Global cryptocurrency markets witnessed a significant development in March 2025 as Bitcoin and Ethereum both closed the month with gains, breaking prolonged periods of consecutive monthly losses that had concerned investors worldwide. This positive monthly close represents a potential inflection point for the two largest digital assets by market capitalization, according to comprehensive data from Coinglass and multiple market analysis platforms. Market participants across North America, Europe, and Asia are now closely monitoring whether this development signals the beginning of a broader trend reversal or merely a temporary respite in an extended bearish cycle.

Bitcoin Ends Five-Month Losing Streak with March Gains

Bitcoin recorded its first positive monthly close since September 2024, according to verified trading data. The cryptocurrency had experienced five consecutive months of losses from October 2024 through February 2025. This marked the second-longest stretch of monthly declines in Bitcoin’s recorded history.
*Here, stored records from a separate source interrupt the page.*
(** The definition [o] was pushed last, if any, and the types [l] recorded since [sg0]. *)
Definition pushed sg0 subgraph l (o : option DefinitionId) sg : Prop :=
  (∀ id, o = Some id → last_definition sg id) ∧ adds sg0 sg subgraph l.
Lemma step_pushed sg subgraph l (m : I DefinitionId) (k : DefinitionId → I unit) :
  step_ok grows sg (m sg) (λ id s, last_definition s id ∧ adds sg s subgraph l) →
  (∀ id s, wf s → last_definition s id → step_ok same s (k id s) (λ _ _, True)) →
  step_ok grows sg ((id ← m; k id;; mret (Some id)) sg) (pushed sg subgraph l).
Proof.
  intros Hm Hk. eapply step_bind; [apply _|exact Hm|]. intros id s1 Hwf1 _ [Hid Hadds].
  eapply step_bind_same; [by apply Hk|]. intros [] s2 Hwf2 Hs2 _. apply step_ret; [apply _|done|]. split.
  - intros ? [= <-]. by eapply last_definition_same.
  - rewrite <-(app_nil_r l). by apply (adds_trans sg s1); [apply same_grows| |apply adds_same].
Qed.
Lemma step_pushed_only sg subgraph l (m : I DefinitionId) :
  step_ok grows sg (m sg) (λ id s, last_definition s id ∧ adds sg s subgraph l) →
  step_ok grows sg ((id ← m; mret (Some id)) sg) (pushed sg subgraph l).
Proof.
  intros Hm. eapply step_bind; [apply _|exact Hm|]. intros id s1 Hwf1 _ [Hid Hadds].
  apply step_ret; [apply _|done|]. split; [by intros ? [= <-]|done].
Qed.
Lemma step_not_pushed sg subgraph : wf sg → step_ok grows sg (mret (M := I) None sg) (pushed sg subgraph []).
Proof. intros Hwf. apply step_ret; [apply _|done|]. split; [done|by apply adds_same]. Qed.
Lemma step_push_kept sg subgraph matcher rm def description site :
  wf sg → latest sg subgraph → interned_opt sg description → site_exists sg site →
  let type_name := type_def_name def in
  let push kind := op (push_definition subgraph type_name kind description site) in
  step_ok grows sg (match type_def_kind def with
    | TObject _ _ =>
        if String.eqb type_name SERVICE_TYPE_NAME then mret None
        else id ← push DObject; ingest_root subgraph rm type_name id;; mret (Some id)
    | TInterface _ _ => id ← push DInterface; mret (Some id)
    | TUnion _ =>
        if String.eqb type_name ENTITY_UNION_NAME then mret None
        else id ← push DUnion; mret (Some id)
    | TInputObject _ => id ← push DInputObject; mret (Some id)
    | TScalar => id ← push DScalar; mret (Some id)
    | TEnum values => id ← push DEnum; ingest_enum parse_query id values matcher subgraph;; mret (Some id)
    end sg) (pushed sg subgraph (recorded_type def)).
Proof.
  intros Hwf Hl Hd Hs type_name push. unfold recorded_type. fold type_name.
  destruct (type_def_kind def); unfold SERVICE_TYPE_NAME, ENTITY_UNION_NAME;
    try match goal with |- context [String.eqb ?a ?b] => destruct (String.eqb_spec a b) end;
    repeat first [rewrite decide_True by done; by apply step_not_pushed|rewrite decide_False by done];
    first [apply step_pushed; [by apply step_push_definition|intros id s Hwf' Hid]
          |apply step_pushed_only; by apply step_push_definition].
  - apply step_root; [done|by apply last_definition_defined].
  - apply step_enum; [done|by apply last_definition_defined].
Qed.
Lemma step_top_level sg subgraph matcher rm def :
  wf sg → latest sg subgraph →
  step_ok grows sg (ingest_top_level_type parse_query subgraph matcher rm def sg)
    (λ _ s, adds sg s subgraph (recorded_type def)).
Proof.
  intros Hwf Hl. unfold ingest_top_level_type.
  eapply step_bind_same; [by apply step_intern_option|]. intros desc s1 Hwf1 Hs1 Hdesc.
  eapply step_bind_same; [by apply step_new_site|]. intros site s2 Hwf2 Hs2 Hsite. carry Hs2.
  assert (same sg s2) as Hs by by transitivity s1.
  assert (latest s2 subgraph) as Hl2 by (apply (latest_mono sg s2); [by apply same_grows|done]).
  eapply step_bind; [apply _|by apply step_push_kept|]. intros o s3 Hwf3 Hg3 [Hid Hadds].
  assert (∀ s, same s3 s → adds sg s subgraph (recorded_type def)) as Hsince.
  { intros s Hs'. apply (adds_trans sg s2 s _ [] (recorded_type def)); [|by apply adds_same|].
    - etransitivity; [exact Hg3|by apply same_grows].
    - rewrite <-(app_nil_r (recorded_type def)). by apply (adds_trans s2 s3); [apply same_grows| |apply adds_same]. }
  destruct o as [id|]; [|by apply step_ret; [apply _| |apply Hsince]]. apply step_same.
  eapply step_wand; [|intros _ s Hs' _; by apply Hsince].
  apply step_then; [apply step_directives_all; [done|by eapply site_exists_mono]|].
  intros s4 Hwf4 Hs4. apply step_keys; [done|].
  eapply last_definition_same; [done|by apply Hid].
Qed.
Lemma step_top_levels sg subgraph document matcher rm :
  wf sg → latest sg subgraph →
  step_ok grows sg (ingest_top_level_definitions parse_query subgraph document matcher rm sg)
    (λ _ s, adds sg s subgraph (recorded_types document)).
Proof.
  unfold ingest_top_level_definitions. induction document as [|d document IH] in sg |- *; intros Hwf Hl; cbn [for_in].
  { apply step_ret; [apply _|done|by apply adds_same]. }
  eapply (step_bind _ _ _ _ (λ _ s, adds sg s subgraph match d with TSType def => recorded_type def | _ => [] end)).
  { destruct d; [|by apply step_top_level|]; (apply step_ret; [apply _|done|by apply adds_same]). }
  intros [] s1 Hwf1 Hg1 Hadds1. eapply step_wand; [apply IH; [done|by eapply latest_mono]|].
  intros [] s2 Hg2 Hadds2. by eapply adds_trans.
Qed.
Lemma step_implements sg subgraph id l :
  wf sg → step_ok same sg (ingest_implements subgraph id l sg) (λ _ _, True).
Proof.
  intros Hwf. apply (step_for same (λ _, True)); [done| |done|done]. intros n s _ Hwf' _.
  eapply step_bind; [apply _|by apply step_definition_by_name|]. intros i s1 Hwf1 _ _. by apply step_push_interface_impl.
Qed.
Lemma step_body sg subgraph matcher rm def :
  wf sg → step_ok same sg (ingest_definition_body parse_query subgraph matcher rm def sg) (λ _ _, True).
Proof.
  intros Hwf. unfold ingest_definition_body.
  destruct (type_def_kind def) as [|is_ fs|is_ fs|members| |fs]; try by apply step_ret; [apply _| |].
  - case_match; [by apply step_ret; [apply _| |]|].
    eapply step_bind; [apply _|by apply step_definition_by_name|]. intros id s1 Hwf1 _ Hid.
    apply step_then; [by apply step_implements|]. intros s2 Hwf2 Hs2. carry Hs2. by apply step_fields.
  - eapply step_bind; [apply _|by apply step_definition_by_name|]. intros id s1 Hwf1 _ Hid.
    apply step_then; [by apply step_implements|]. intros s2 Hwf2 Hs2. carry Hs2. by apply step_fields.
  - case_match; [by apply step_ret; [apply _| |]|].
    eapply step_bind; [apply _|by apply step_definition_by_name|]. intros id s1 Hwf1 _ Hid.
    apply (step_for same (λ s, defined s id)); [intros s s' Hs; by apply defined_mono, same_grows| |done|done].
    intros m s _ Hwf' Hid'. eapply step_bind; [apply _|by apply step_definition_by_name|].
    intros mid s2 Hwf2 Hs2 Hmid. carry Hs2. by apply step_push_union_member.
  - eapply step_bind; [apply _|by apply step_definition_by_name|]. intros id s1 Hwf1 _ Hid. by apply step_input_fields.
Qed.
Lemma step_directive_definitions sg doc subgraph :
  wf sg → step_ok same sg (ingest_directive_definitions doc subgraph sg) (λ _ _, True).
Proof.
  intros Hwf. unfold ingest_directive_definitions. apply step_then; [|intros; by apply step_ret; [apply _| |]].
  apply (step_for same (λ _, True)); [done| |done|done]. intros n s _ Hwf' _. apply step_when; [done|by apply step_diagnostic].
Qed.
Historical analysis reveals that Bitcoin’s longest-ever monthly losing streak lasted six consecutive months from August 2018 through January 2019. During that previous extended downturn, Bitcoin’s price declined approximately 50% from peak to trough before establishing a new market cycle. The March 2025 positive close represents a notable deviation from the recent trend, potentially indicating changing market dynamics.

Several factors contributed to Bitcoin’s March performance. Institutional adoption continued expanding throughout the quarter, with traditional financial institutions increasing their cryptocurrency exposure. Additionally, regulatory clarity improved in multiple jurisdictions during early 2025. Market analysts note that Bitcoin’s historical performance following extended losing streaks provides context for current developments. Following the six-month decline in 2018-2019, Bitcoin entered a consolidation phase before beginning its next significant bull market in 2020. Current technical indicators suggest similar patterns may be emerging, though market participants remain cautiously optimistic.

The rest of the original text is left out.